Available records below:

(* ===== verification/Component.v ===== *)
(** * Components with state of their own

    Endpoint handlers belong to services that keep state beside the machine.
    [Beside U T] says that a state [T] has a part [U] apart from its machine;
    handlers are written against it, so that services can be put together in one
    state. The file also counts what the two core tables have left, since objects
    are never given back. *)
From stdpp Require Import base gmap list numbers relations.
From Stdlib Require Import ZArith Lia.
From S2P Require Import Prelude.
From S2P Require Import Kernel.
From S2P Require Import Object.
From S2P Require Import Capability.
From S2P Require Import Invariant.
From S2P Require Import Endpoint.
From S2P Require Import Usermode.
From S2P Require Import UserMessage.

#[local] Open Scope Z_scope.

Class Beside (U T : Type) `{HasMachine T} := {
  own : T → U;
  put_own : U → T → T;
  own_put u s : own (put_own u s) = u;
  put_own_same s : put_own (own s) s = s;
  put_own_put u u' s : put_own u (put_own u' s) = put_own u s;
  machine_put_own u s : the_machine (put_own u s) = the_machine s;
  own_put_machine m s : own (put_machine m s) = own s
}.
#[global] Hint Mode Beside ! ! - : typeclass_instances.

(** The machine and one component. *)
#[global] Program Instance pair_machine {U} : HasMachine (machine * U) := {|
  the_machine := fst; put_machine := λ m s, (m, s.2) |}.
Solve Obligations with by intros; repeat match goal with p : _ * _ |- _ => destruct p end.
#[global] Program Instance pair_beside {U} : Beside U (machine * U) := {|
  own := snd; put_own := λ u s, (s.1, u) |}.
Solve Obligations with by intros; repeat match goal with p : _ * _ |- _ => destruct p end.

(** ** Operations on the parts *)
Section parts.
Context {U T : Type} `{Beside U T}.
Implicit Types (s : T) (u : U).

Definition onown {A} (m : M U A) : M T A := zoom own put_own m.

(** The message a handler leaves behind: its reply, or the request on an error. *)
Definition answers (msg : scdk_message) (m : M T scdk_message) : M T (scdk_message * result unit) :=
  let* r := attempt m in
  match r with
  | Ok reply => ret (reply, Ok tt)
  | Err e => ret (msg, Err e)
  | Ub => ub
  end.

Definition put_kernel (k : kernel) s : T := put_machine (set_kernel k (the_machine s)) s.
Lemma kernel_put_kernel k s : kernel_of (put_kernel k s) = k.
Proof. unfold put_kernel. by rewrite kernel_put. Qed.
Lemma own_put_kernel k s : own (U:=U) (put_kernel k s) = own s.
Proof. apply own_put_machine. Qed.
Lemma kernel_put_own u s : kernel_of (put_own u s) = kernel_of s.
Proof. unfold kernel_of, machine_kernel. by rewrite machine_put_own. Qed.
Lemma put_kernel_put k k' s : put_kernel k (put_kernel k' s) = put_kernel k s.
Proof. unfold put_kernel. by rewrite machine_put, put_put. Qed.
Lemma put_kernel_same s : put_kernel (kernel_of s) s = s.
Proof.
  unfold put_kernel, kernel_of, machine_kernel. replace (set_kernel _ _) with (the_machine s); [apply put_same|].
  by destruct (the_machine s).
Qed.
Lemma onkern_put {A} (o : K A) s a k : o (kernel_of s) = (a, k) → onkern o s = (a, put_kernel k s).
Proof. intros E. rewrite onkern_run, E. done. Qed.
Lemma onkern_same {A} (o : K A) s a : o (kernel_of s) = (a, kernel_of s) → onkern o s = (a, s).
Proof. intros E. rewrite (onkern_put _ _ _ _ E). by rewrite put_kernel_same. Qed.
Lemma onown_read {A} (m : M U A) s a : m (own s) = (a, own s) → onown m s = (a, s).
Proof. intros E. unfold onown, zoom. rewrite E. by rewrite put_own_same. Qed.
Lemma answers_eq msg (op : M T scdk_message) s :
  answers msg op s =
  match op s with
  | (Ok reply, s') => (Ok (reply, Ok tt), s')
  | (Err e, s') => (Ok (msg, Err e), s')
  | (Ub, s') => (Ub, s')
  end.
Proof. unfold answers, bind, attempt. by destruct (op s) as [[]]. Qed.
Lemma onown_modify f s : onown (modify f) s = (Ok tt, put_own (f (own s)) s).
Proof. done. Qed.
End parts.

(** ** Free slots of the core tables *)
Lemma filter_insert_length {A} (P : A → Prop) `{∀ x, Decision (P x)} (l : list A) : ∀ i x y,
  l !! i = Some x → P x → ¬ P y → length (filter P l) = S (length (filter P (<[i := y]> l))).
Proof.
  induction l as [|z l IH]; intros i x y Hi Hx Hy; [done|]. destruct i as [|i]; simpl in Hi.
  - injection Hi as ->. change (<[0%nat := y]> (x :: l)) with (y :: l).
    by rewrite filter_cons_True, filter_cons_False by done.
  - change (<[S i := y]> (z :: l)) with (z :: <[i := y]> l). rewrite !filter_cons.
    pose proof (IH i x y Hi Hx Hy) as E. by case_decide; simpl; rewrite E.
Qed.
Lemma filter_none_length {A} (P : A → Prop) `{∀ x, Decision (P x)} (l : list A) :
  (∀ i x, l !! i = Some x → ¬ P x) ↔ length (filter P l) = 0%nat.
Proof.
  rewrite length_zero_iff_nil. split.
  - intros Hn. destruct (filter P l) as [|x r] eqn:E; [done|].
    assert (x ∈ filter P l) as [Hx Hin]%list_elem_of_filter by (rewrite E; constructor).
    apply list_elem_of_lookup in Hin as [i Hi]. by destruct (Hn i x).
  - intros E i x Hi Hx. assert (x ∈ filter P l) as Hin.
    { apply list_elem_of_filter. split; [done|by eapply list_elem_of_lookup_2]. }
    rewrite E in Hin. by apply not_elem_of_nil in Hin.
Qed.

Definition free_objects (k : kernel) : nat :=
  length (filter (λ o, obj_type o = SCDK_OBJ_NONE) (object_table (k_objs k))).
Definition free_caps (k : kernel) : nat := length (filter (λ e, ¬ cap_live e) (cap_table (k_caps k))).

Section free_slots.
Implicit Types k : kernel.

Lemma object_create_count k type owner flags pl :
  objects_wf (k_objs k) → type ≠ SCDK_OBJ_NONE → owner < SCDK_MAX_CORES →
  (free_objects k = 0%nat ∧ scdk_object_create type owner flags pl k = (Err SCDK_ERR_NOMEM, k)) ∨
  (∃ id k', scdk_object_create type owner flags pl k = (Ok id, k') ∧
     object_created k k' id type owner flags pl ∧ free_objects k = S (free_objects k')).
Proof.
  intros Hwf Ht Ho. destruct (scdk_object_create type owner flags pl k) as [r k'] eqn:E.
  destruct (object_create_inv _ _ _ _ _ _ _ E Hwf)
    as [(_ & _ & [?|?])|[(-> & -> & Hn)|(i & o0 & g & _ & _ & Hi & Hz & Hg & -> & Ek)]]; [done|lia| |].
  - left. split; [|done]. by apply filter_none_length.
  - right. eexists _, k'. split; [done|]. split; [by apply object_create_Ok|]. rewrite Ek.
    unfold free_objects. cbn [set_object set_object_generation set_objs k_objs object_table].
    by eapply filter_insert_length.
Qed.
Lemma cap_create_count k oid rights o :
  caps_wf k → rights ≠ 0 → scdk_object_lookup k oid = Ok o →
  (free_caps k = 0%nat ∧ scdk_cap_create oid rights k = (Err SCDK_ERR_NOMEM, k)) ∨
  (∃ c k', scdk_cap_create oid rights k = (Ok c, k') ∧ cap_created k k' c oid rights ∧
     free_caps k = S (free_caps k')).
Proof.
  intros Hwf Hr Ho. destruct (scdk_cap_create oid rights k) as [r k'] eqn:E.
  destruct (cap_create_inv _ _ _ _ _ E Hwf)
    as [(e & -> & -> & [(? & _)|[(_ & He)|(_ & -> & Hl)]])|(o' & i & e0 & g & _ & Ho' & Hi & Hd & Hg & -> & Ek)];
    [done|congruence| |].
  - left. split; [|done]. apply filter_none_length. intros i e Hi Hn. by apply Hn, (Hl i).
  - right. eexists _, k'. split; [done|]. split; [by apply cap_create_Ok|]. rewrite Ek.
    unfold free_caps. cbn [set_cap_entry set_cap_generation set_caps k_caps cap_table].
    eapply filter_insert_length; [done|done|]. intros Hn. apply Hn. split; [|done]. cbn.
    apply object_lookup_Ok in Ho' as (? & _ & _ & -> & _ & ? & _). done.
Qed.
End free_slots.

(** ** Growth *)

(** A step that changes the core tables by new objects and capabilities only. *)
Record grown (k k' : kernel) : Prop := {
  gw_vmm : k_vmm k' = k_vmm k;
  gw_pmm : k_pmm k' = k_pmm k;
  gw_heap : k_heap k' = k_heap k;
  gw_eps : k_eps k' = k_eps k;
  gw_caps c e : u64 c → scdk_cap_lookup k c = Ok e → scdk_cap_lookup k' c = Ok e;
  gw_objects id o : scdk_object_lookup k id = Ok o → scdk_object_lookup k' id = Ok o
}.
#[global] Instance grown_preorder : PreOrder grown.
Proof.
  split; [done|]. intros k1 k2 k3 [] [].
  split; [congruence..| |]; auto.
Qed.
Lemma object_grown k k' id ty o fl pl : caps_wf k → object_created k k' id ty o fl pl → grown k k'.
Proof.
  intros Hwf Hoc. pose proof (oc_frame _ _ _ _ _ _ _ Hoc) as Hf.
  split; [by rewrite Hf..| |apply Hoc]. intros c e _. by eapply object_created_caps.
Qed.
Lemma cap_grown k k' c oid rights : cap_created k k' c oid rights → grown k k'.
Proof.
  intros Hcc. pose proof (cc_frame _ _ _ _ _ Hcc) as Hf. split; [by rewrite Hf..|apply Hcc|].
  intros id o. rewrite <-(object_lookup_objs k' k); [done|]. by rewrite Hf.
Qed.

(** ** A new object with one capability *)
Record minted (k k' : kernel) (ty : Z) (pl : payload) (rights oid c : Z) : Prop := {
  mn_wf : kernel_wf k';
  mn_grown : grown k k';
  mn_u64 : u64 c;
  mn_nonzero : c ≠ 0;
  mn_fresh : ∀ e, scdk_cap_lookup k c ≠ Ok e;
  mn_cap : ∃ g, scdk_cap_lookup k' c = Ok (mk_cap_entry oid g ty 0 rights);
  mn_object : ∃ g o, scdk_object_lookup k' oid = Ok (mk_object oid ty g o 0 pl);
  mn_only : ∀ id o, scdk_object_lookup k' id = Ok o →
    scdk_object_lookup k id = Ok o ∨ (id = oid ∧ obj_payload o = pl);
  mn_objects : free_objects k = S (free_objects k');
  mn_caps : free_caps k = S (free_caps k')
}.
Lemma mint_run k ty owner pl rights :
  kernel_wf k → payload_typed ty pl → ty ≠ SCDK_OBJ_NONE → owner < SCDK_MAX_CORES → rights ≠ 0 →
  (0 < free_objects k)%nat → (0 < free_caps k)%nat →
  ∃ oid k1 c k2, scdk_object_create ty owner 0 pl k = (Ok oid, k1) ∧
    scdk_cap_create oid rights k1 = (Ok c, k2) ∧ minted k k2 ty pl rights oid c.
Proof.
  intros Hwf Hp Ht Ho Hr Hfo Hfc.
  destruct (object_create_count k ty owner 0 pl) as [[E0 _]|(oid & k1 & E1 & Hoc & Eo)]; [apply Hwf|done|done|lia|].
  pose proof (object_created_kwf _ _ _ _ _ _ _ Hwf Hoc Hp) as Hwf1.
  destruct (oc_lookup _ _ _ _ _ _ _ Hoc) as (g & _ & Hobj).
  assert (free_caps k = free_caps k1) as Efc by (unfold free_caps; by rewrite (oc_frame _ _ _ _ _ _ _ Hoc)).
  destruct (cap_create_count k1 oid rights _ (kwf_caps _ Hwf1) Hr Hobj) as [[E0 _]|(c & k2 & E2 & Hcc & Ec)]; [lia|].
  assert (∀ id, scdk_object_lookup k2 id = scdk_object_lookup k1 id) as Hl.
  { intros id. apply object_lookup_objs. by rewrite (cc_frame _ _ _ _ _ Hcc). }
  exists oid, k1, c, k2. split; [done|]. split; [done|]. split.
  - eapply cap_table_only_kwf; [done|apply Hcc..].
  - etrans; [by eapply object_grown; [apply Hwf|]|by eapply cap_grown].
  - apply Hcc.
  - apply Hcc.
  - intros e He. eapply (cc_fresh _ _ _ _ _ Hcc). eapply object_created_caps; [apply Hwf|done|done].
  - destruct (cc_lookup _ _ _ _ _ Hcc) as (o & Ho' & Hc). rewrite Hobj in Ho'. injection Ho' as <-. by exists g.
  - rewrite Hl. eauto.
  - intros id o. rewrite Hl. intros [?|(-> & _ & -> & _)]%(oc_only _ _ _ _ _ _ _ Hoc); [by left|by right].
  - rewrite Eo. f_equal. unfold free_objects. by rewrite (cc_frame _ _ _ _ _ Hcc).
  - congruence.
Qed.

End of Available records.

_Description of the task_: Look above for the line with "Proof. done. Qed." and the line with "Definition free_caps (k", and reproduce exactly those two lines plus every line between, nothing more.

_Task response_:
Proof. done. Qed.
End parts.

(** ** Free slots of the core tables *)
Lemma filter_insert_length {A} (P : A → Prop) `{∀ x, Decision (P x)} (l : list A) : ∀ i x y,
  l !! i = Some x → P x → ¬ P y → length (filter P l) = S (length (filter P (<[i := y]> l))).
Proof.
  induction l as [|z l IH]; intros i x y Hi Hx Hy; [done|]. destruct i as [|i]; simpl in Hi.
  - injection Hi as ->. change (<[0%nat := y]> (x :: l)) with (y :: l).
    by rewrite filter_cons_True, filter_cons_False by done.
  - change (<[S i := y]> (z :: l)) with (z :: <[i := y]> l). rewrite !filter_cons.
    pose proof (IH i x y Hi Hx Hy) as E. by case_decide; simpl; rewrite E.
Qed.
Lemma filter_none_length {A} (P : A → Prop) `{∀ x, Decision (P x)} (l : list A) :
  (∀ i x, l !! i = Some x → ¬ P x) ↔ length (filter P l) = 0%nat.
Proof.
  rewrite length_zero_iff_nil. split.
  - intros Hn. destruct (filter P l) as [|x r] eqn:E; [done|].
    assert (x ∈ filter P l) as [Hx Hin]%list_elem_of_filter by (rewrite E; constructor).
    apply list_elem_of_lookup in Hin as [i Hi]. by destruct (Hn i x).
  - intros E i x Hi Hx. assert (x ∈ filter P l) as Hin.
    { apply list_elem_of_filter. split; [done|by eapply list_elem_of_lookup_2]. }
    rewrite E in Hin. by apply not_elem_of_nil in Hin.
Qed.

Definition free_objects (k : kernel) : nat :=
  length (filter (λ o, obj_type o = SCDK_OBJ_NONE) (object_table (k_objs k))).
Definition free_caps (k : kernel) : nat := length (filter (λ e, ¬ cap_live e) (cap_table (k_caps k))).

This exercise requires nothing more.